2.rdd定义了所有类型rdd的操作如:
`map`, `filter`, and `persist`
其中,其它操作有:PairRDDFunctions,DoubleRDDFunctions,SequenceFileRDDFunctions
3. rdd主要由五部分组成:
一组分片(partition);计算每个分片的函数;其它rdd的依赖集合;可选的分区键(key-value rdd拥有);一个列表,存储存取每个partition的preferred位置。对于一个HDFS文件来说,存储每个partition所在的块的位置。
小结:
RDD,全称为Resilient Distributed Datasets,是一个容错的、并行的数据结构,可以让用户显式地将数据存储到磁盘和内存中,并能控制数据的分区。同时,RDD还提供了一组丰富的操作来操作这些数据。在这些操作中,诸如map、flatMap、filter等转换操作实现了monad模式,很好地契合了Scala的集合操作。除此之外,RDD还提供了诸如join、groupBy、reduceByKey等更为方便的操作(注意,reduceByKey是action,而非transformation),以支持常见的数据运算。
通常来讲,针对数据处理有几种常见模型,包括:Iterative Algorithms,Relational Queries,MapReduce,Stream Processing。例如Hadoop MapReduce采用了MapReduces模型,Storm则采用了Stream Processing模型。RDD混合了这四种模型,使得Spark可以应用于各种大数据处理场景。
RDD作为数据结构,本质上是一个只读的分区记录集合。一个RDD可以包含多个分区,每个分区就是一个dataset片段。RDD可以相互依赖。如果RDD的每个分区最多只能被一个Child RDD的一个分区使用,则称之为narrow dependency;若多个Child RDD分区都可以依赖,则称之为wide dependency。不同的操作依据其特性,可能会产生不同的依赖。例如map操作会产生narrow dependency,而join操作则产生wide dependency。
Spark之所以将依赖分为narrow与wide,基于两点原因。
首先,narrow dependencies可以支持在同一个cluster node上以管道形式执行多条命令,例如在执行了map后,紧接着执行filter。相反,wide dependencies需要所有的父分区都是可用的,可能还需要调用类似MapReduce之类的操作进行跨节点传递。

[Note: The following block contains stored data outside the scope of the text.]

(* ===== verification/ControlServer.v ===== *)
(** * The control API as a server (controlapi/server.go, cmd/vmflow/main.go)

    The middleware and the routing of [NewHandler], and the in-process transport
    through which the bot reaches it: a request passes the same throttle, tokens
    and handlers as one from outside, with 127.0.0.1 as its peer.  The daemon's
    state is the runtime, the file, the throttle and the log of the requests that
    reached it; what the world does during the n-th request is [envs n].  The
    certificate routes are disabled in the default build; /metrics is left out. *)

From S2P Require Import Prelude GoStrings Calendar NetIP Rule Config YamlMerge Stats Quota Manager Precheck ControlAuth Store Management FileIO ControlClient.

Record ServerEnv := { se_now : Z; se_request : RequestEnv; se_reload : ReloadEnv; se_read : ReadEnv }.

Section server.
Context `{!TzDatabase, !Net, !Probe, !YamlLib, !YamlNodes, !Sha256, !BotController}.

(** What [/v1/session] says of the build and the start. *)
Record ServerInfo := { si_Version : string; si_Commit : string; si_StartedTime : Z }.
Record Daemon := {
  dm_runtime : Runtime; dm_disk : Disk; dm_limiter : ipLimiter; dm_log : list HttpRequest; dm_info : ServerInfo
}.

(** The body as the handlers decode it; unknown fields are refused. *)
Definition rules_body (body : RequestBody) : result BodyError rulesConfigRequest :=
  match body with
  | RulesRequest sessions rules => Ok {| rc_UDPMaxSessions := Some sessions; rc_Rules := Some rules |}
  | BotRequest _ => Err (BadBody "unknown field")
  | NoBody => Err (BadBody "missing request body")
  end.
Definition bot_body (body : RequestBody) : result BodyError BotSettings :=
  match body with
  | BotRequest settings => Ok settings
  | RulesRequest _ _ => Err (BadBody "unknown field")
  | NoBody => Err (BadBody "missing request body")
  end.

Definition plain (status : Z) (payload : Payload) : HttpResponse := {| hr_Status := status; hr_ETag := ""; hr_Payload := payload |}.
Definition of_response (r : Response) : HttpResponse :=
  {| hr_Status := rs_status r; hr_ETag := default "" (rs_ETag r); hr_Payload := ConfigPayload (rs_body r) |}.
Definition method_not_allowed : HttpResponse := plain 405 (MessagePayload "method not allowed").

Definition bot_is_running (rt : Runtime) : bool := match rt_Bot rt with Some b => bot_running b | None => false end.

Definition handleSession (server : ServerInfo) (info : AuthInfo) (rt : Runtime) : HttpResponse :=
  plain 200 (SessionPayload {|
    sn_Actor := ai_Name info; sn_Role := ai_Role info; sn_RulesWrite := a_enabled (rt_Auth rt) && canWrite info;
    sn_APIVersion := ManagementAPIVersion; sn_ServerVersion := TrimSpace (si_Version server); sn_Commit := TrimSpace (si_Commit server);
    sn_StartedTime := si_StartedTime server; sn_Degraded := rt_degraded rt; sn_DegradedCause := rt_degradedCause rt |}).

Definition precheckResultFromError : Result := {|
  OK := false; ErrorCount := 1; WarningCount := 0; CheckedRules := 0;
  ResultItems := [{| i_Severity := SeverityError; i_Check := "config_load"; i_RuleID := ""; i_Detail := ConfigLoadDetail |}] |}.
Definition handlePrecheck (env : ServerEnv) (rt : Runtime) (d : Disk) : HttpResponse * Disk :=
  let '(checked, d) := PrecheckRuntime (se_reload env) rt d in
  (match checked with
   | Err _ => plain 400 (CurrentPrecheckPayload "configuration could not be loaded" 0 precheckResultFromError)
   | Ok (cfg, check) => plain (if OK check then 200 else 400) (CurrentPrecheckPayload "" (Z.of_nat (length (cf_Rules cfg))) check)
   end, d).

Definition handleReload (env : ServerEnv) (info : AuthInfo) (rt : Runtime) (d : Disk) : HttpResponse * Runtime * Disk :=
  match authorizeWrite (Some info) with
  | Some denied => (of_response denied, rt, d)
  | None =>
      let '(out, rt, d) := Reload (se_reload env) rt d in
      (plain (reload_status (Some info) out)
         (match out with
          | Ok (cfg, _) => ReloadPayload (cf_ControlPort cfg) (Z.of_nat (length (cf_Rules cfg)))
          | Err e => ReloadFailedPayload e
          end), rt, d)
  end.

(** The routes of the mux; every handler checks its method first. *)
Definition route (server : ServerInfo) (env : ServerEnv) (info : AuthInfo) (req : HttpRequest) (rt : Runtime) (d : Disk) : HttpResponse * Runtime * Disk :=
  let to := λ path, bool_decide (rq_Path req = path) in
  let method := λ m, bool_decide (rq_Method req = m) in
  if to "/v1/rules" then
    (if method "GET" then plain 200 (RulesPayload (RunningRules (rt_Manager rt))) else method_not_allowed, rt, d)
  else if to "/v1/stats" then
    (if method "GET" then plain 200 (StatsPayload (SnapshotAll (rt_Manager rt))) else method_not_allowed, rt, d)
  else if to "/v1/session" then
    (if method "GET" then handleSession server info rt else method_not_allowed, rt, d)
  else if to "/v1/config/rules" then
    (if method "GET" then
       let '(r, d) := getRulesConfig (se_read env) (Some info) rt d in (of_response r, rt, d)
     else if method "PUT" then
       let '(r, rt, d) := putRulesConfig (se_request env) (Some info) (rq_IfMatch req) (rules_body (rq_Body req)) rt d in
       (of_response r, rt, d)
     else (method_not_allowed, rt, d))
  else if to "/v1/config/rules/precheck" then
    (if method "POST" then
       let '(r, d) := handleRulesConfigPrecheck (se_request env) (Some info) (rq_IfMatch req) (rules_body (rq_Body req)) rt d in
       (of_response r, rt, d)
     else (method_not_allowed, rt, d))
  else if to "/v1/config/bot" then
    (if method "GET" then
       let '(r, d) := getBotConfig (se_read env) (Some info) rt d in (of_response r, rt, d)
     else if method "PUT" then
       let '(r, rt, d) := putBotConfig (se_request env) (Some info) (rq_IfMatch req) (bot_body (rq_Body req)) rt d in
       (of_response r, rt, d)
     else (method_not_allowed, rt, d))
  else if to "/v1/bot/start" then
    (if method "POST" then
       let '(status, rt, d) := handleBotStart (se_read env) (Some info) rt d in
       (plain status (RunningPayload (bot_is_running rt)), rt, d)
     else (method_not_allowed, rt, d))
  else if to "/v1/bot/stop" then
    (if method "POST" then
       let '(status, rt) := handleBotStop (Some info) rt in (plain status (RunningPayload (bot_is_running rt)), rt, d)
     else (method_not_allowed, rt, d))
  else if to "/v1/precheck" then
    (if method "POST" || method "GET" then
       let '(r, d) := handlePrecheck env rt d in (r, rt, d)
     else (method_not_allowed, rt, d))
  else if to "/v1/reload" then
    (if method "POST" then handleReload env info rt d else (method_not_allowed, rt, d))
  else (plain 404 (MessagePayload "404 page not found"), rt, d).

(** [withMiddleware] around the mux, for one request of [ip]. *)
Definition withMiddleware (env : ServerEnv) (ip : string) (req : HttpRequest) (dm : Daemon) : HttpResponse * Daemon :=
  let '(admission, limiter) := middleware (rt_Auth (dm_runtime dm)) (se_now env) ip (rq_Authorization req) (dm_limiter dm) in
  let log := dm_log dm ++ [req] in
  match admission with
  | RateLimited =>
      (plain 429 (MessagePayload "too many failed auth attempts; try again later"),
       {| dm_runtime := dm_runtime dm; dm_disk := dm_disk dm; dm_limiter := limiter; dm_log := log; dm_info := dm_info dm |})
  | Unauthorized =>
      (plain 401 (MessagePayload "unauthorized"),
       {| dm_runtime := dm_runtime dm; dm_disk := dm_disk dm; dm_limiter := limiter; dm_log := log; dm_info := dm_info dm |})
  | Accepted info =>
      let '(resp, rt, d) := route (dm_info dm) env info req (dm_runtime dm) (dm_disk dm) in
      (resp, {| dm_runtime := rt; dm_disk := d; dm_limiter := limiter; dm_log := log; dm_info := dm_info dm |})
  end.

(** [clientIP] of the in-process request's [RemoteAddr]. *)
Definition clientIP (remoteAddr : string) : string :=
  match SplitHostPort remoteAddr with Some (host, _) => host | None => remoteAddr end.
Definition inProcessAddr : string := "127.0.0.1:0".

(** [inProcessRoundTripper.RoundTrip]. *)
Definition RoundTrip (envs : nat → ServerEnv) (req : HttpRequest) : IO Daemon string HttpResponse := λ dm,
  let '(resp, dm') := withMiddleware (envs (length (dm_log dm))) (clientIP inProcessAddr) req dm in (Ok resp, dm').

Definition in_process (envs : nat → ServerEnv) : Transport := {| Server := Daemon; round_trip := RoundTrip envs |}.

(** [newBotControlFn]. *)
Definition newBotControl (controlToken : string) : option Client :=
  if bool_decide (TrimSpace controlToken = "") then None else Some (NewClient "http://vmflow.internal" controlToken).
End server.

其次,则是从失败恢复的角度考虑。narrow dependencies的失败恢复更有效,因为它只需要重新计算丢失的parent partition即可,而且可以并行地在不同节点进行重计算。而wide dependencies牵涉到RDD各级的多个Parent Partitions。下图说明了narrow dependencies与wide dependencies之间的区别:
本图来自Matei Zaharia撰写的论文An Architecture for Fast and General Data Processing on Large Clusters。图中,一个box代表一个RDD,一个带阴影的矩形框代表一个partition。
2.2 RDD对容错的支持
支持容错通常采用两种方式:数据复制或日志记录。对于以数据为中心的系统而言,这两种方式都非常昂贵,因为它需要跨集群网络拷贝大量数据,毕竟带宽的数据远远低于内存。
RDD天生是支持容错的。首先,它自身是一个不变的(immutable)数据集,其次,它能够记住构建它的操作图(Graph of Operation),因此当执行任务的Worker失败时,完全可以通过操作图获得之前执行的操作,进行重新计算。由于无需采用replication方式支持容错,很好地降低了跨网络的数据传输成本。
不过,在某些场景下,Spark也需要利用记录日志的方式来支持容错。例如,在Spark Streaming中,针对数据进行update操作,或者调用Streaming提供的window操作时,就需要恢复执行过程的中间状态。此时,需要通过Spark提供的checkpoint机制,以支持操作能够从checkpoint得到恢复。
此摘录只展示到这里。